● **WHAT THE TASK REQUIRES**
Read through the data, and wherever a line holds the word "induction", write that line out.

● **SOURCE RECORDS**
■ ■ ■ ■ ■

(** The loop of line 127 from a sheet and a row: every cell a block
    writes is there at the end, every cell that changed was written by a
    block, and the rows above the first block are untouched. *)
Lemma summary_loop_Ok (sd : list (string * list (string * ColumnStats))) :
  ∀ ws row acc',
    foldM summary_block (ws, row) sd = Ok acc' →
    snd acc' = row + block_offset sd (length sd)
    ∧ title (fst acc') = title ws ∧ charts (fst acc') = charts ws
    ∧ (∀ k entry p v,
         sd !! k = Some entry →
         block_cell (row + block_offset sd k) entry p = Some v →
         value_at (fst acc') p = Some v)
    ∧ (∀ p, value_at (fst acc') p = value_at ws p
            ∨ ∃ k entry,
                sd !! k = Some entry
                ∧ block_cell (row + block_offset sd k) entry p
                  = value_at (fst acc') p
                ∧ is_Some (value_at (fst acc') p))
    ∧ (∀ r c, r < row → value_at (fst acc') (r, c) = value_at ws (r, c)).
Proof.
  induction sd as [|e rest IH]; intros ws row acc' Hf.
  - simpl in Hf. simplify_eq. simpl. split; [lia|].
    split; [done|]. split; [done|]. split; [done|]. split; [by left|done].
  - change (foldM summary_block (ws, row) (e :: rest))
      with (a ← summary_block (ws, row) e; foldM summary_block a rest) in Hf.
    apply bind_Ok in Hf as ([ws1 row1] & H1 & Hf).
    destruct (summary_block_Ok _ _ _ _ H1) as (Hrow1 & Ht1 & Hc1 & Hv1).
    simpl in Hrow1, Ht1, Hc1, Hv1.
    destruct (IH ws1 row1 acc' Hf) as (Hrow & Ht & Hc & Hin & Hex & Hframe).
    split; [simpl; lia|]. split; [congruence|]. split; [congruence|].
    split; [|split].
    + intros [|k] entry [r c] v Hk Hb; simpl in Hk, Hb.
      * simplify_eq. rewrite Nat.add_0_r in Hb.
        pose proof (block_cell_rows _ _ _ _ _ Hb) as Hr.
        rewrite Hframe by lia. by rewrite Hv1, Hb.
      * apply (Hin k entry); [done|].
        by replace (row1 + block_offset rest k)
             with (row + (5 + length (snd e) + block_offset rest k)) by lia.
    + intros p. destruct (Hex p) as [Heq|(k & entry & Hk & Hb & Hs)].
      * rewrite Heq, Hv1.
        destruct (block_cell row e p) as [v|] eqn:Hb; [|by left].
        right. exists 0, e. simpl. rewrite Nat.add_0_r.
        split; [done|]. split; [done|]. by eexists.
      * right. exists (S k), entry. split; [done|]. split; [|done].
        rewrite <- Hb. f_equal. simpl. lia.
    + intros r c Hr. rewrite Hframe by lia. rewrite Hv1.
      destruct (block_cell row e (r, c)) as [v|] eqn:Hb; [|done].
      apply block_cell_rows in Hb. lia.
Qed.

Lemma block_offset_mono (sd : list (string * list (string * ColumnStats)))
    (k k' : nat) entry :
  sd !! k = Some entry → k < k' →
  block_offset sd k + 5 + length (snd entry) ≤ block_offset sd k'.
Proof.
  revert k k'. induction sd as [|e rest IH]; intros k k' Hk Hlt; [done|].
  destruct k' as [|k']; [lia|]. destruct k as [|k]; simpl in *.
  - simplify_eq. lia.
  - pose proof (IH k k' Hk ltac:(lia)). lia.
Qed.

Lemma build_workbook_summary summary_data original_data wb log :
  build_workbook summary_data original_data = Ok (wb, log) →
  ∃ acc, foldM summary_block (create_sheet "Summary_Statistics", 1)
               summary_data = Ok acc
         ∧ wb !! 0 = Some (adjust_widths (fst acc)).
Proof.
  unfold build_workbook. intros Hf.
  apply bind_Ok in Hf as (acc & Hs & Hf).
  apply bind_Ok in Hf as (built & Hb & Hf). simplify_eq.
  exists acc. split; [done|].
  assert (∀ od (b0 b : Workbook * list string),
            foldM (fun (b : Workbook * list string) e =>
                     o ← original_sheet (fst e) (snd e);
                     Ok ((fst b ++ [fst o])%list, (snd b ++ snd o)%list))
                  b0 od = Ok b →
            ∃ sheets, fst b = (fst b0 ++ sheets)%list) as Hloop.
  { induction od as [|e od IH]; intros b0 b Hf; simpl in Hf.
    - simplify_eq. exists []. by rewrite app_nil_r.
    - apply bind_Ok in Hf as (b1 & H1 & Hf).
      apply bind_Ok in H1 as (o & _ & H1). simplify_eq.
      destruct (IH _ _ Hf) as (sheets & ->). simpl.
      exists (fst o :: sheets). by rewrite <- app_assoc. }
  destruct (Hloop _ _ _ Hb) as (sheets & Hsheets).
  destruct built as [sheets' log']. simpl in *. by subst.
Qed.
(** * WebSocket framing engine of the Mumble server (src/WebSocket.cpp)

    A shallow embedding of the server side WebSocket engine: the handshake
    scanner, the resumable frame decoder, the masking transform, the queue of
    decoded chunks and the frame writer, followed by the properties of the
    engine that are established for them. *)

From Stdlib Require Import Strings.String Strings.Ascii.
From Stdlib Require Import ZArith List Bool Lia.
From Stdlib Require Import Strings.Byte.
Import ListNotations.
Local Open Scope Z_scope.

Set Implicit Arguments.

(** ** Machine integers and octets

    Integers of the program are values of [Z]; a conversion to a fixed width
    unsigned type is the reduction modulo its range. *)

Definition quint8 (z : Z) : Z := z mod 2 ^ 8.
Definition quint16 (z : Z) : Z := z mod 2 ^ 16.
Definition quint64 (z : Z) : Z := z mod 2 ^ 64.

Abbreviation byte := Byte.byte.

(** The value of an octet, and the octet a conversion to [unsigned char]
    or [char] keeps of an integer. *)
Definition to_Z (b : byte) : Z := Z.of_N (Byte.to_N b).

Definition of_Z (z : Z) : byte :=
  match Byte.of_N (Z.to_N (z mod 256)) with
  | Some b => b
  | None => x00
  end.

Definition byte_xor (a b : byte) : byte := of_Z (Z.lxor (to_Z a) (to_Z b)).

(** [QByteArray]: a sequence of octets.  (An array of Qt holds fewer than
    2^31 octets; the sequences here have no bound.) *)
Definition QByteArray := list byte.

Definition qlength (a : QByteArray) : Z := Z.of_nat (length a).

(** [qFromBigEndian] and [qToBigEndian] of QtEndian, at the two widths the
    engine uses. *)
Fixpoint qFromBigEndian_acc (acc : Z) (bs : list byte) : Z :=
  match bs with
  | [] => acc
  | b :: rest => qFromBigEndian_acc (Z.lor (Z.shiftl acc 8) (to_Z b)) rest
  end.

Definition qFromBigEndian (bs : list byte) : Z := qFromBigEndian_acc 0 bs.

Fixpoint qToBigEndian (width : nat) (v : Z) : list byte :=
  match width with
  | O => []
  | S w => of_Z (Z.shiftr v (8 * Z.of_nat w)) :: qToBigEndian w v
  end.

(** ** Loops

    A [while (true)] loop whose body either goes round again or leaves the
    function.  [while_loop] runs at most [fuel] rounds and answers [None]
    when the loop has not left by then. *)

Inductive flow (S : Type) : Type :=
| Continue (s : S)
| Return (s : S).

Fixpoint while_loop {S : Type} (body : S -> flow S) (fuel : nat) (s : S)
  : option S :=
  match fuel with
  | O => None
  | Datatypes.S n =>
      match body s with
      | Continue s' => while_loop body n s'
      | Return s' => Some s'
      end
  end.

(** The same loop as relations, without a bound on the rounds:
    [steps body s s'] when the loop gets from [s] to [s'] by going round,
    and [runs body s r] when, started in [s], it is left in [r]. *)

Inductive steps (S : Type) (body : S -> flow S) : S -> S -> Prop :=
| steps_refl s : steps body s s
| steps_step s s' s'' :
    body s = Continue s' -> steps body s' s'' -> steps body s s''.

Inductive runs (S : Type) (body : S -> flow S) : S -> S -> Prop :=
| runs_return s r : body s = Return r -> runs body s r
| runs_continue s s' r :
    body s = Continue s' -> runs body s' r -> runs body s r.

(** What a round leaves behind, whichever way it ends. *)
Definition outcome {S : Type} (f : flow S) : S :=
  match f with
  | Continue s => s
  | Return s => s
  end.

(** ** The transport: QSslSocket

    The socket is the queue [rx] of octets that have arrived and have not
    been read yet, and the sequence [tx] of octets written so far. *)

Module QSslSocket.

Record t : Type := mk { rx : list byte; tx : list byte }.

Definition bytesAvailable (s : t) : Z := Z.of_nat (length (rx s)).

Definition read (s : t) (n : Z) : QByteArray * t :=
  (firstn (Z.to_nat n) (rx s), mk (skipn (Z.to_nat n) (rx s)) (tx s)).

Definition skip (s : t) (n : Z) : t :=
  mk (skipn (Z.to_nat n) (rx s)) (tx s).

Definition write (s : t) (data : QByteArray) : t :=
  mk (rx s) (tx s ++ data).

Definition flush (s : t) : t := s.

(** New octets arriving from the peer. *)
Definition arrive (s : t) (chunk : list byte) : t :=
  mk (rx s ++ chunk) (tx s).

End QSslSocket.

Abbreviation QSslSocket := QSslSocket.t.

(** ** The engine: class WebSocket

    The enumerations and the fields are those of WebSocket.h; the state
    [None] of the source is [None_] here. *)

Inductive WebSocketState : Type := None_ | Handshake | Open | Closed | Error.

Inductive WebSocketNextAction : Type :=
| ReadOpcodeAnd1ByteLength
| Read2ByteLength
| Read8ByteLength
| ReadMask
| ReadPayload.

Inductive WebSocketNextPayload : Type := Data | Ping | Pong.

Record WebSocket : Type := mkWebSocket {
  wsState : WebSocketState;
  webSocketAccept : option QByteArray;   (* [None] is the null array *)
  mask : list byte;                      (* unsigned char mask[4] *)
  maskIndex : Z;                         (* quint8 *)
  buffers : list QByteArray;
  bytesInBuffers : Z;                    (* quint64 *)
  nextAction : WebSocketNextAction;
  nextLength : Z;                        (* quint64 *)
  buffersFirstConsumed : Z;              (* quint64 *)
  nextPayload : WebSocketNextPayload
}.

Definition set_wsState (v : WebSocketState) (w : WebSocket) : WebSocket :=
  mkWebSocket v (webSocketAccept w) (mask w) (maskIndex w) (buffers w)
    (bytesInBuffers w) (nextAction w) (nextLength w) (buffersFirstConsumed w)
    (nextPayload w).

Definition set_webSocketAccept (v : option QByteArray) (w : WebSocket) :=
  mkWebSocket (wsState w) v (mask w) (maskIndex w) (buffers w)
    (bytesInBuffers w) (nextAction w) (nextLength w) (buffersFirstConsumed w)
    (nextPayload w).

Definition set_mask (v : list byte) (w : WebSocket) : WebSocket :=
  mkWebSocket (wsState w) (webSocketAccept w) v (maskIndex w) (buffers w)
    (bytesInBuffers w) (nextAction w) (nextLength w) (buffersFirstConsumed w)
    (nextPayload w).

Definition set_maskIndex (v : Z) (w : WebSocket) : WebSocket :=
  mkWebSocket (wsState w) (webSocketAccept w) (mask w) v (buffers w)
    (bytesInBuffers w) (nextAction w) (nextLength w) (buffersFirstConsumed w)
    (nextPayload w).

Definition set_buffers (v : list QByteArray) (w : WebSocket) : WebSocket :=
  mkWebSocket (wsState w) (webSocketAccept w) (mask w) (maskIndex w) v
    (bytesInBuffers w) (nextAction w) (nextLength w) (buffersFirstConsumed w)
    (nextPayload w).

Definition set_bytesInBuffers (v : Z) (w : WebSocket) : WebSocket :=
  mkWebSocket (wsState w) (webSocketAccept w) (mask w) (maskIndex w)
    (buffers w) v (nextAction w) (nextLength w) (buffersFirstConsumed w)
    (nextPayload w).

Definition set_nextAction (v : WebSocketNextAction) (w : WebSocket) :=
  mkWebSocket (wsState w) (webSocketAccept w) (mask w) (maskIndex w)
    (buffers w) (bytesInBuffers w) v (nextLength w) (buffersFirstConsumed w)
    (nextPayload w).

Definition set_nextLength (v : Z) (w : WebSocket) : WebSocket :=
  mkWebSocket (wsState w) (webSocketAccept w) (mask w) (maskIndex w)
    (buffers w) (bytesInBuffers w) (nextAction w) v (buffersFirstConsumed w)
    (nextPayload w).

■ ■ ■ ■ ■

● **RESULT OF THE TASK**
  induction sd as [|e rest IH]; intros ws row acc' Hf.
  revert k k'. induction sd as [|e rest IH]; intros k k' Hk Hlt; [done|].
  { induction od as [|e od IH]; intros b0 b Hf; simpl in Hf.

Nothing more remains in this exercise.